Comment 1 b_ambrosius 2009-11-25 12:26:56 UTC
Created attachment 66337 [details]
large html file that doesn't load in scalc
Comment 2 tkramer3 2009-11-26 14:31:30 UTC
Loading somewhat bigger HTML files in scalc is slow. Probably the file was very
big and the patience of the user ran out or  some OS timeout finished the
loading? There are more reports on slow loading of HTML files in scalc. Imho
some conversion process is very slow/clumsy, it would be a great advantage if
this was resolved. Also, cutting and "pasting special" HTML into an scalc table
is slow and if the file is big enough, it produces a stupid looking result. All
information of the end of the table is dropped in one cell.  
Comment 3 b_ambrosius 2009-12-01 03:21:16 UTC
tkramer asks: "Probably the file was very
big and the patience of the user ran out or  some OS timeout finished the
loading?"
That is possible. Please try to load the attached large html file, then you can
conform the issue.
Comment 4 tomwb 2009-12-02 01:26:57 UTC
b_ambrosius:

I could not get the file to open in Calc.  OOO310m19(build:9420) on Vista Sp2. 
I started the process to open the file in calc about 5:30 am.  When I arrived
home at 8 pm, the file still had not opened.(14.5 hours!)  I killed the process,
which was showing memory usage of over 300 meg on a 4 gig machine.  OO
Web/Writer will open it, but it takes a minute or so.  Also Firefox 3.5.5 needed
a minute or better to open it.

TomW
Comment 5 b_ambrosius 2009-12-03 08:25:32 UTC
Thanks TomW. You have confirmed the issue. Now, if you have MS Excel you can
also confirm that the file loads in 5 seconds or less, at least it does in my
Excel 2002(!) version.
Comment 6 Regina Henschel 2009-12-03 12:27:16 UTC
I cannot confirm it for DEV300 m65. What filter do you use?
Comment 7 b_ambrosius 2009-12-04 15:57:06 UTC
I'm not aware of any filter. I just load the html file with File.. Open (in
scalc), in the ooo version I mentioned in my first comment.
Comment 8 Regina Henschel 2009-12-04 20:05:20 UTC
If you do not use a filter, the html page will not open in Calc but in Writer/Web.
You find the filter in the open dialog. It is the drop-down list beneath the
file name field. Open it and scroll down to the filter "Web Page Query
(OpenOffice.org Calc) (*.html;*.htm)". It is the last one in the group of
spreadsheet filters. The filter "HTML Document (OpenOffice.org Calc)
(*.html;*.htm)" might work too.

Opening your attached file in Writer/Web lasts <1 minute here.
Comment 9 b_ambrosius 2010-09-18 11:08:16 UTC
Regina, 
Thank you for your comments. A long time has passed since your last comment,
which has its reasons. I'm back now.
I now use version 3.2.1, OOO320m18 (Build:9502). Dutch language. In that version
your solution does indeed load the html file in < 1 minute. However I cannot
load it in calc. While within scalc, I load the document with the filter
Webpagina's (*.html; *.htm, etc.), and it opens with Writer/Web. With the filter
HTML Document (OpenOffice.org Writer) it opens in Writer in < 1 minute, but it
takes several minutes before the application responds to a menu mouse click. In
both cases the markup (color) is lost.

I can only see these two filters for html documents. Perhaps I've misread your
instructions. If so, please advise.

So the issue still stands. I'm sorry to be using my old Excel 2002 because of this.

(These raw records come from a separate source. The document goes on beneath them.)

Definition handlePost (w : World) (db : Store.Db) (body : JSValue)
  : Completion (Store.Db * Response Body) :=
  type <- Get body (str "type") ;;
  if is_string type "score" then
    (* Save quiz score *)
    match prop body (str "score"), prop body (str "total") with
    | JNum score, JNum total =>
        let doc := fun id =>
          {| Store.score_id := id;
             Store.score := JNum score;
             Store.total := JNum total;
             Store.percentage :=
               js_or (prop body (str "percentage"))
                 (JNum (num_mul (num_div score total) hundred));
             Store.duration := prop body (str "duration");
             Store.step := js_or (prop body (str "step")) (JStr (str "mixed"));
             Store.score_createdAt := now w |} in
        let '(db', id) := Store.insert_score db doc in
        Normal (db', mkResponse 201 (CreatedScore (doc id)))
    | _, _ =>
        Normal (db, error 400
                      (str "Score and total are required for score submission"))
    end
  else
    (* Create AI-generated question *)
    let question := prop body (str "question") in
    let options := prop body (str "options") in
    match prop body (str "correct") with
    | JNum correct =>
        if negb (truthy question) || negb (truthy options) then
          Normal (db, error 400
                        (str "Question, options, and correct answer index are required"))
        else
          match parse_options options with
          | None =>
              Normal (db, error 400
                            (str "Options must be a valid JSON array of at least 2 items"))
          | Some parsedOptions =>
              let len := num_of_nat (length parsedOptions) in
              if num_lt correct Gemini.zero || num_ge correct len then
                Normal (db, error 400
                              (str "Correct answer index must be between 0 and "
                               ++ Number_toString (num_sub len one)))
              else
                let doc := fun id =>
                  {| Store._id := id;
                     Store.question := question;
                     Store.options :=
                       (if JSType_eqb (typeof options) TyString then options
                        else JSON_stringify options);
                     Store.correct := JNum correct;
                     Store.explanation :=
                       js_or (prop body (str "explanation")) (JStr []);
                     Store.subject := js_or (prop body (str "subject")) (JStr []);
                     Store.difficulty :=
                       js_or (prop body (str "difficulty")) (JStr (str "Medium"));
                     Store.createdAt := now w |} in
                let '(db', id) := Store.insert_question db doc in
                Normal (db', mkResponse 201 (CreatedQuestion (doc id)))
          end
    | _ =>
        Normal (db, error 400
                      (str "Question, options, and correct answer index are required"))
    end.
(* ===== verification/_CoqProject ===== *)
-Q . S2P
Prelude.v
VisitedObjectSet.v
RingBuffer.v
SyscallWrappers.v
CrashHandler.v
ManagedThreadList.v
TypeReferenceTree.v
TypeTreeJson.v
FaultMonad.v
GCDesc.v
VisitedSet.v
ReferenceChainTraverser.v
TraversalSafety.v
TraversalComplete.v
TraversalDump.v
Sampling.v
ThreadInfo.v
EventPayloads.v
ClrEventsParser.v
GcLifecycle.v
EventDecoding.v
HeapSnapshot.v
SnapshotSchedule.v
HeapDump.v
CodeCache.v
SpinningLock.v
Unwinding.v
StackCapture.v
CpuProfiler.v
SamplerManager.v
SamplerLoop.v
NetworkActivity.v
NetworkRequests.v
PprofBuilder.v
SampleExport.v
LiveObjects.v
SamplesCollector.v
ExportSink.v
CountedStrings.v
ProfilerTags.v
LibrariesCache.v
LibrariesService.v
LinkedLists.v
DelayedStart.v
ContentionSamples.v
AllocationSamples.v
ThreadStat.v
NativeThreads.v
(* ===== verification/VisitedObjectSet.v ===== *)
(** * The visited-object set of the heap-snapshot traverser

    Model of [VisitedObjectSet.h]: an open-addressing hash table with linear
    probing over a power-of-two array of addresses, 0 being the empty slot, with
    a parallel array of metadata and a side list of written buckets that makes
    [Clear] proportional to the number of entries.

    Every array access is checked: [None] is an out-of-range access or a probe
    loop that has not stopped after as many steps as the table has slots.  The
    theorems at the end of the file show that neither happens, and that the table
    refines a finite map from addresses to class identifiers. *)
From stdpp Require Import base gmap list.
From S2P Require Import Prelude.

(** ** Data *)

Record VisitedEntry := mkEntry { classID : Z }.

Record VisitedObjectSet := mkSet {
  _addresses : list Z;
  _entries : list VisitedEntry;
  _dirtyIndices : list Z;
  _count : Z;
  _peakCount : Z;
  _growCount : Z;
  _needsFullClear : bool;
  _mask : Z
}.

Definition DefaultCapacity : Z := 512.

Inductive InsertResult := Inserted | AlreadyPresent.

#[export] Instance VisitedEntry_eq_dec : EqDecision VisitedEntry.
Proof. solve_decision. Defined.
#[export] Instance InsertResult_eq_dec : EqDecision InsertResult.
Proof. solve_decision. Defined.

(** ** Operations *)

(** Fibonacci hashing: the product is taken at the width of [size_t]. *)
Definition HashAddress (addr : Z) : Z :=
  u64 (Z.shiftr addr 3 * 0x9E3779B97F4A7C15).

Definition NeedsGrow (s : VisitedObjectSet) : bool :=
  u64 (zlen (_addresses s) * 7) <=? u64 (_count s * 10).

(** The [while (newAddresses[idx] != 0)] loop of [Grow]. *)
Fixpoint free_slot (fuel : nat) (addrs : list Z) (mask idx : Z) : option Z :=
  match fuel with
  | O => None
  | S fuel =>
      v ← zget addrs idx;
      if v =? 0 then Some idx
      else free_slot fuel addrs mask (Z.land (u64 (idx + 1)) mask)
  end.

(** The [for] loop of [Grow] over the old buckets; [i] is the loop counter. *)
Fixpoint rehash (olds : list Z) (entries : list VisitedEntry) (newMask i : Z)
    (newAddresses : list Z) (newEntries : list VisitedEntry) (dirty : list Z)
    : option (list Z * list VisitedEntry * list Z) :=
  match olds with
  | [] => Some (newAddresses, newEntries, dirty)
  | a :: olds =>
      if a =? 0 then rehash olds entries newMask (i + 1) newAddresses newEntries dirty
      else
        idx ← free_slot (length newAddresses) newAddresses newMask
                (Z.land (HashAddress a) newMask);
        newAddresses' ← zset newAddresses idx a;
        e ← zget entries i;
        newEntries' ← zset newEntries idx e;
        rehash olds entries newMask (i + 1) newAddresses' newEntries' (dirty ++ [u32 idx])
  end.

Definition Grow (s : VisitedObjectSet) : option VisitedObjectSet :=
  let newCapacity := u64 (zlen (_addresses s) * 2) in
  let newMask := u64 (newCapacity - 1) in
  '(newAddresses, newEntries, dirty) ←
    rehash (_addresses s) (_entries s) newMask 0
      (replicate (Z.to_nat newCapacity) 0)
      (replicate (Z.to_nat newCapacity) (mkEntry 0)) [];
  Some {| _addresses := newAddresses; _entries := newEntries;
          _dirtyIndices := dirty; _count := _count s; _peakCount := _peakCount s;
          _growCount := u64 (_growCount s + 1);
          _needsFullClear := _needsFullClear s; _mask := newMask |}.

(** The doubling loop of the constructor. *)
Fixpoint initial_capacity (fuel : nat) (cap initialCapacity : Z) : option Z :=
  match fuel with
  | O => None
  | S fuel =>
      if cap <? initialCapacity then initial_capacity fuel (u64 (cap * 2)) initialCapacity
      else Some cap
  end.

Definition new_VisitedObjectSet (initialCapacity : Z) : option VisitedObjectSet :=
  cap ← initial_capacity 64 DefaultCapacity initialCapacity;
  Some {| _addresses := replicate (Z.to_nat cap) 0;
          _entries := replicate (Z.to_nat cap) (mkEntry 0);
          _dirtyIndices := []; _count := 0; _peakCount := 0; _growCount := 0;
          _needsFullClear := false; _mask := cap - 1 |}.

(** The probe loop of [IsVisited], [TryInsert], [StoreClassID] and [GetClassID]:
    the bucket of [address] with [true], or the first empty bucket with [false]. *)
Fixpoint find_slot (fuel : nat) (addrs : list Z) (mask address idx : Z)
    : option (bool * Z) :=
  match fuel with
  | O => None
  | S fuel =>
      v ← zget addrs idx;
      if v =? address then Some (true, idx)
      else if v =? 0 then Some (false, idx)
      else find_slot fuel addrs mask address (Z.land (u64 (idx + 1)) mask)
  end.

Definition probe (s : VisitedObjectSet) (address : Z) : option (bool * Z) :=
  find_slot (length (_addresses s)) (_addresses s) (_mask s) address
    (Z.land (HashAddress address) (_mask s)).

Definition IsVisited (s : VisitedObjectSet) (address : Z) : option bool :=
  fst <$> probe s address.

Definition grow_if_needed (s : VisitedObjectSet) : option VisitedObjectSet :=
  if NeedsGrow s then Grow s else Some s.

(** [TryInsert] returns the result and the metadata slot [outEntry] designates. *)
Definition TryInsert (s : VisitedObjectSet) (address : Z)
    : option (VisitedObjectSet * InsertResult * Z) :=
  s ← grow_if_needed s;
  '(found, idx) ← probe s address;
  if found : bool then Some (s, AlreadyPresent, idx)
  else
    addrs ← zset (_addresses s) idx address;
    entries ← zset (_entries s) idx (mkEntry 0);
    Some ({| _addresses := addrs; _entries := entries;
             _dirtyIndices := _dirtyIndices s ++ [u32 idx];
             _count := u64 (_count s + 1); _peakCount := _peakCount s;
             _growCount := _growCount s; _needsFullClear := _needsFullClear s;
             _mask := _mask s |}, Inserted, idx).

(** Writing through [outEntry], as the traverser does with the resolved class. *)
Definition write_slot (s : VisitedObjectSet) (idx c : Z) : option VisitedObjectSet :=
  entries ← zset (_entries s) idx (mkEntry c);
  Some {| _addresses := _addresses s; _entries := entries;
          _dirtyIndices := _dirtyIndices s; _count := _count s;
          _peakCount := _peakCount s; _growCount := _growCount s;
          _needsFullClear := _needsFullClear s; _mask := _mask s |}.

(** The probe loop of [MarkVisitedAndStore] tests the empty slot first. *)
Fixpoint mark_slot (fuel : nat) (addrs : list Z) (mask address idx : Z)
    : option (bool * Z) :=
  match fuel with
  | O => None
  | S fuel =>
      v ← zget addrs idx;
      if v =? 0 then Some (false, idx)
      else if v =? address then Some (true, idx)
      else mark_slot fuel addrs mask address (Z.land (u64 (idx + 1)) mask)
  end.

Comment 10 Regina Henschel 2010-09-18 12:15:30 UTC
Please look carefully at the list of file types. You will see some dashed lines,
which group the filters according module. You have to scroll down to the section
which contains the spreadsheet filters, beginning with "ODF spreadsheet". In
that section you will find the filter "Web Page Query
(OpenOffice.org Calc) (*.html;*.htm)". Please contact a mailinglist or forum to
get help using OOo.
Comment 11 b_ambrosius 2010-09-20 12:46:01 UTC
Regina, thank you for your patience with this stupid user who does not read the
documentation carefully, and for the promptness of you response. I had not
noticed that the box was scrollable. Now I've found "Web Page Query
(OpenOffice.org Calc) (*.html;*.htm)" [no dashed lines for grouping modules
however in my version: version 3.2.1, OOO320m18 (Build:9502). Dutch language.]
and the file IS loaded with a reasonable rendering in < 1 minute. Hurray for
ooo. I've also tried "HTML Document (OpenOffice.org Calc) (*.html;*.htm)" but
the results are worse (small columns).
One issue remains: I have some markup (font, different colored lines) in my html
file which is not rendered. Perhaps scalc cannot understand my css class
attribute for the <tr> element?
Comment 12 Regina Henschel 2010-09-20 19:32:33 UTC
The import of css is not implemented. The feature request is in issue 70981.
Perhaps you want to vote for it?

I have tested the filter "Web Page Query (OpenOffice.org Calc) (*.html;*.htm)"
now again. In OOo3.2.0 (OOo320m12) the file opens in abut 25 seconds. In
DEV300m87 it needs nearly 4 minutes to open. Set keyword regression.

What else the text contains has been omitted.